And what is needed is a solid identity; a firm foundational belief and perspective of who you are.

Because when you know who you are, you tend to make healthy decisions. Decisions that support self-preservation and growth. When you know who you are, your behavior tends to be stable and predictable, because it’s in line with what you believe. And what you believe about yourself, life, and the people around you is informed by a healthy perspective. Relationships are affected by what people believe about themselves. Insecurity—or confidence—flourishes in a person depending on their sense of self.

Think of a newborn baby. Does she know who she is? How does she come to learn that? Generally speaking, she will learn it from two sources: people and experiences. When you think of it in these simple terms, it becomes clear how important it is that kids learn the truth about who they are from their parents.

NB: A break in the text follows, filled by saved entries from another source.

(* ===== verification/Metrics.v ===== *)
(** * internal/metrics/metrics.go: the registry of collectors

    The collectors as the source declares them, their registration, and the
    lookup of a series by its label values, which panics when their number is
    not the declared one or one of them is not UTF-8. [counts w]: every series
    that was written is one of a registered collector. *)

From stdpp Require Import pretty.
From S2P Require Import Prelude GoErrors Tables Env Json.

Local Open Scope string_scope.

Inductive MetricKind := KCounter | KHistogram | KGauge.

Record Collector := mkCollector {
  m_Name : string; m_Kind : MetricKind; m_Labels : list string }.

#[export] Instance metric_kind_eq_dec : EqDecision MetricKind.
Proof. solve_decision. Defined.
#[export] Instance collector_eq_dec : EqDecision Collector.
Proof. solve_decision. Defined.

Definition HTTPRequestsTotal : Collector :=
  mkCollector "http_requests_total" KCounter ["method"; "path"; "status"].
Definition HTTPRequestDuration : Collector :=
  mkCollector "http_request_duration_seconds" KHistogram ["method"; "path"].
Definition SubscriptionsCreated : Collector :=
  mkCollector "subscriptions_created_total" KCounter [].
Definition SubscriptionsConfirmed : Collector :=
  mkCollector "subscriptions_confirmed_total" KCounter [].
Definition Unsubscribes : Collector := mkCollector "unsubscribes_total" KCounter [].
Definition ScannerRunsTotal : Collector := mkCollector "scanner_runs_total" KCounter [].
Definition ReleasesDetected : Collector := mkCollector "releases_detected_total" KCounter [].
Definition NotificationsSent : Collector := mkCollector "notifications_sent_total" KCounter [].
Definition ScannerCycleDuration : Collector :=
  mkCollector "scanner_cycle_duration_seconds" KHistogram [].
Definition ScannerLastRunTimestamp : Collector :=
  mkCollector "scanner_last_run_timestamp_seconds" KGauge [].
Definition ScannerErrorsTotal : Collector :=
  mkCollector "scanner_errors_total" KCounter ["stage"].
Definition GitHubAPICalls : Collector :=
  mkCollector "github_api_calls_total" KCounter ["endpoint"; "cache"].

(** [prometheus.MustRegister]: a name that is taken panics ([None]). *)
Fixpoint MustRegister (registered cs : list Collector) : option (list Collector) :=
  match cs with
  | [] => Some registered
  | c :: cs' =>
      if existsb (fun r => String.eqb (m_Name r) (m_Name c)) registered then None
      else MustRegister (app registered [c]) cs'
  end.

(** [init] of the package. *)
Definition init_metrics : option (list Collector) :=
  MustRegister []
    [HTTPRequestsTotal; HTTPRequestDuration; SubscriptionsCreated; SubscriptionsConfirmed;
     Unsubscribes; ScannerRunsTotal; ReleasesDetected; NotificationsSent;
     ScannerCycleDuration; ScannerLastRunTimestamp; ScannerErrorsTotal; GitHubAPICalls].

(** What [init] leaves in the default registry. *)
Definition registry : list Collector := default [] init_metrics.

(** [vec.WithLabelValues(vals...)]: the series, or a panic. *)
Definition WithLabelValues (c : Collector) (vals : list string) : option counter :=
  if (length vals =? length (m_Labels c))%nat && forallb valid_utf8 vals
  then Some (m_Name c, vals) else None.

(** A series [inc] or [observe] may write: one that a registered collector
    gives. (That a counter is incremented and a histogram observed is a matter of
    their Go types.) *)
Definition countable (k : counter) : Prop :=
  exists c, c ∈ registry /\ WithLabelValues c k.2 = Some k.

Lemma countable_by c k :
  c ∈ registry -> WithLabelValues c k.2 = Some k -> countable k.
Proof. intros. by exists c. Qed.

(** The registration does not panic, and every collector is in the registry. *)
Lemma init_registers : exists l, init_metrics = Some l /\ registry = l /\ NoDup (m_Name <$> l).
Proof.
  eexists. split; [reflexivity|]. split; [reflexivity|]. simpl. solve_nodup.
Qed.

(** The series of a collector with constant labels. *)
Ltac solve_countable c :=
  apply (countable_by c); [vm_compute; set_solver|vm_compute; reflexivity].

(** The typing of the counters: what every operation keeps. *)
Definition counts {X : Type} (w : World X) : Prop :=
  forall k n, w_metrics w !! k = Some n -> countable k.

(** ASCII text, such as a printed number, is a label value. *)
Lemma ascii_valid s : ascii_text s = true -> valid_utf8 s = true.
Proof.
  unfold valid_utf8. induction s as [|c s IH]; [done|]. simpl. unfold code.
  destruct (N_of_ascii c <? 128)%N; [exact IH|done].
Qed.

Lemma pretty_N_go_ascii x s : ascii_text s = true -> ascii_text (pretty_N_go x s) = true.
Proof.
  revert s. induction x as [x IH] using (well_founded_induction N.lt_wf_0). intros s Hs.
  destruct (decide (x = 0)%N) as [->|Hx]; [by rewrite pretty_N_go_0|].
  rewrite pretty_N_go_step by lia. apply IH; [apply N.div_lt; lia|]. simpl.
  unfold pretty_N_char. by repeat case_match.
Qed.

Lemma pretty_Z_ascii (z : Z) : ascii_text (pretty z) = true.
Proof.
  assert (forall x, ascii_text (pretty_N_go x "") = true) as H by (intros; by apply pretty_N_go_ascii).
  destruct z as [|p|p]; [done|exact (H (N.pos p))|exact (H (N.pos p))].
Qed.

Lemma pretty_Z_valid (z : Z) : valid_utf8 (pretty z) = true.
Proof. apply ascii_valid, pretty_Z_ascii. Qed.
(* ===== verification/Notification.v ===== *)
(** * internal/notification: the publishers of the monolith

    [BrokerPublisher] turns a domain call into a routed, persistent AMQP
    message; [GRPCConfirmationSender] is the client of the notifier's RPC. *)

From S2P Require Import Prelude GoErrors Tables Env Logic GoStrings Json Wire.

Local Open Scope string_scope.

Definition ExchangeName : string := "notifications".
Definition RoutingConfirm : string := "confirmation".
Definition RoutingRelease : string := "release".
Definition RoutingSagaReply : string := "saga.reply".

(** The key the consumer deduplicates a release notification by. *)
Definition release_message_id (repo tag unsubscribeURL : string) : string :=
  "release:" +:+ repo +:+ ":" +:+ tag +:+ ":" +:+ path_Base unsubscribeURL.

Section Publishers.
Context {X : Type} `{!Env X}.
Local Abbreviation M := (GoM X).

(** [(p *BrokerPublisher) Publish]. *)
Definition Publish (routingKey messageID body : string) : M unit :=
  let msg := mkPublishing ExchangeName routingKey "application/json" true
               messageID body in
  ext_call (env_publish msg) (Some (EvPublish msg)).

(** [(p *BrokerPublisher) publish]: the payload is a struct of strings, which
    always marshals. *)
Definition publish {A} `{!Codec A} (routingKey messageID : string) (payload : A) : M unit :=
  Publish routingKey messageID (marshal payload).

(** [(p *BrokerPublisher) SendReleaseNotification]. *)
Definition SendReleaseNotification (to repo tag unsubscribeURL : string) : M unit :=
  publish RoutingRelease (release_message_id repo tag unsubscribeURL)
    (mkReleaseRequest to repo tag unsubscribeURL).

(** [(s *GRPCConfirmationSender) SendConfirmation]. *)
Definition SendConfirmation (email repo confirmURL : string) : M unit :=
  let req := mkSendConfirmationRequest email repo confirmURL in
  wrap "grpc send confirmation" (ext_call (env_grpc req) (Some (EvGrpc req))).

Lemma Publish_keeps P key mid body : keeps P (Publish key mid body).
Proof. apply keeps_ext_call. Qed.
Lemma SendReleaseNotification_keeps P to repo tag url :
  keeps P (SendReleaseNotification to repo tag url).
Proof. apply Publish_keeps. Qed.
Lemma SendConfirmation_keeps P email repo url :
  keeps P (SendConfirmation email repo url).
Proof. apply keeps_wrap, keeps_ext_call. Qed.
End Publishers.

#[export] Hint Resolve Publish_keeps SendReleaseNotification_keeps
  SendConfirmation_keeps : go_db.
(** What the scanner relies on of the release checker; [B] says which tags it
    may give for a repository. *)
Class ReleaseCheckerSpec {X : Type} (B : string -> string -> Prop)
    (github : string -> string -> GoM X string) : Prop := {
  checker_spec : forall owner name w,
    wp (github owner name) (fun r w' => quiet w w' /\
      forall tag, r = Ok tag -> B (owner +:+ "/" +:+ name) tag) w }.

(** The news of a cycle for one repository: the confirmed subscribers, all of
    them and in some order, were sent the tag, which is not the one last seen. *)
Definition announced (baseURL repo tag : string) {X : Type} (w w' : World X) : Prop :=
  exists subs oks, subs ≡ₚ confirmed_subscribers repo (w_db w) /\
    length oks = length subs /\
    publishes (w_trace w') = app (publishes (w_trace w))
      (zip (release_publishing baseURL repo tag <$> subs) oks).

Section Cycle.
Context {X : Type} `{!Env X} `{!PgServerLaws env_server}.
Variable baseURL : string.
Implicit Types w : World X.

(** A counter changes neither the tables nor the trace. *)
Lemma wp_scanner_error stage w (Q : result unit -> World X -> Prop) :
  (forall w', quiet w w' -> Q (Ok ()) w') -> wp (scanner_error stage) Q w.
Proof. intros HQ. apply wp_inc, HQ. done. Qed.

Lemma notify_result repo tag sub w :
  wp (notify SendReleaseNotification baseURL repo tag sub) (fun r w' =>
    r = Ok () /\ w_db w' = w_db w /\ w_tx w' = w_tx w /\ exists ok,
    publishes (w_trace w') =
      app (publishes (w_trace w)) [(release_publishing baseURL repo tag sub, ok)]) w.
Proof.
  unfold notify, SendReleaseNotification, publish, Publish.
  apply wp_bind, wp_try, wp_ext_call; intros a x _; apply wp_inc; simpl;
    (split; [done|]); (split; [done|]); (split; [done|]).
  - exists true. by rewrite publishes_app.
  - exists false. by rewrite publishes_app.
Qed.
(** No silent loss: a delivery is acked only when its message was known, or the
    relay accepted its mail, or the orchestrator was told that it failed; and
    exactly one ack or dead letter ends it. *)
Theorem consume_no_silent_loss d w w' r :
  consume (SMTP smtp) (redisDeduper ttl) d w = (r, w') ->
  exists evs ev, w_trace w' = app (w_trace w) (app evs [ev]) /\
    (EvAck ∉ evs /\ EvNack ∉ evs) /\
    (ev = EvNack \/
     ev = EvAck /\ (known (X := X) (d_MessageId d) \/ (exists m, EvMail m true ∈ evs) \/
       exists sagaID, EvPublish (reply_message sagaID SagaStatusFailed) true ∈ evs)).
Proof.
  intros Hrun. destruct (wp_elim _ _ _ _ _ (consume_result smtp ttl d w) Hrun)
    as (_ & evs & (-> & _) & Hc).
  assert (forall m k, EvAck ∉ refused m k /\ EvNack ∉ refused m k) as Href.
  { intros m k. induction k as [|k [IH1 IH2]]; simpl; set_solver. }
  destruct Hc as [req replied Hk Hreq|Hk Hreq|req tries sent replied marked Hk Hkey Hb Ht
                 |req sent marked Hk Hkey Hb m|].
  - exists [EvPublish (reply_message (cr_SagaID req) SagaStatusSent) replied], EvAck.
    split; [done|]. split; [set_solver|]. right. split; [done|]. left.
    by eapply message_known_known.
  - exists [], EvAck. split; [done|]. split; [set_solver|]. right. split; [done|]. left.
    by eapply message_known_known.
  - set (m := confirmation_mail smtp (cr_To req) (cr_ConfirmURL req)) in *.
    apply attempted_refused in Ht as (k & _ & ->).
    destruct (Href m k) as [Ha Hn]. unfold settle, settled_ok.
    assert (EvAck ∉ report (cr_SagaID req) sent replied /\
            EvNack ∉ report (cr_SagaID req) sent replied) as [Hra Hrn]
      by (unfold report; case_match; set_solver).
    destruct (sent || _) eqn:Ho.
    + exists (app (refused m k) (app [EvMail m sent] (app (report (cr_SagaID req) sent replied)
        (if is_empty (d_MessageId d) then []
         else [EvRedisSet (dedupKey (d_MessageId d)) "1" marked])))), EvAck.
      split; [by rewrite <- !app_assoc|].
      split; [split; case_match; set_solver|]. right. split; [done|]. right.
      destruct sent; [left; exists m; set_solver|right].
      apply andb_true_iff in Ho as [Hs ->]. exists (cr_SagaID req). unfold report.
      destruct (is_empty (cr_SagaID req)); [done|set_solver].
    + exists (app (refused m k) (app [EvMail m sent] (report (cr_SagaID req) sent replied))), EvNack.
      split; [by rewrite <- !app_assoc|]. split; [set_solver|by left].
  - unfold settle. destruct sent.
    + exists (app [EvMail m true] (if is_empty (d_MessageId d) then []
        else [EvRedisSet (dedupKey (d_MessageId d)) "1" marked])), EvAck.
      split; [by rewrite <- app_assoc|]. split; [split; case_match; set_solver|].
      right. split; [done|]. right. left. exists m. set_solver.
    + exists [EvMail m false], EvNack. split; [done|]. split; [set_solver|by left].
  - exists [], EvNack. split; [done|]. split; [set_solver|by left].
Qed.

So how do we do that? Hundreds of ways, probably, but for simplicity’s sake, I’m going to break it down into five general categories. These are what I believe to be the critical truths your kids must believe in order to have a solid identity:

1. I Am Loved.

I’m sure you all know we need to know this. But just as important as you communicating to your child that you love them is your child being able to receive it. Figure out each kid’s love language and speak it! I would prefer to hug and cuddle all my kids, for example, but for some of them, physical affection pushes buttons. Some need to hear me say it. Some need to see it in print. Others need little gifts and tokens of our love.That doesn’t mean we only stick to that one expression. But be aware of what actually makes your child feel loved, not just how you like to show it.

2. I Am Chosen. 

We each have a deep need to know that we have been chosen. Think of times in your own life that you have (and have not) been chosen. Can you feel how significant (and often, life changing) those events were? The same is true for your kids. They will have plenty of their own experiences with it. Better to start them right off the bat by knowing that you chose them—and would choose them, again and again. Whether they were adopted, planned, or a surprise, they need to hear the story of how they came to be part of the family, and what a blessing to you that it was. If you can’t easily retell their story, think it through. Write it down. And make sure they hear it often enough to recite it by heart. They will rely on that one day.

3. I Belong. 

This is critically important, moms and dads. No jokes about being a black sheep, adopted, etc. No child needs to feel they are “different” or like they don’t belong in their own family. Every single person needs to believe that when the whole world feels against them, they can come home to their family and be completely accepted. That there, they fit in. They belong. They have not just a seat at the table, but their seat. Evidence of their belonging is visible in their home. My dad still has artwork I’ve done over the years in his house, even though I haven’t lived with him since I was 12. That makes me feel at home when I visit. Family traditions, no matter how small, demonstrate familial belonging. This thing that we do? This is us, and I am a part of it. I’ve watched traditions alone give our newest kids a sense of their place in our family.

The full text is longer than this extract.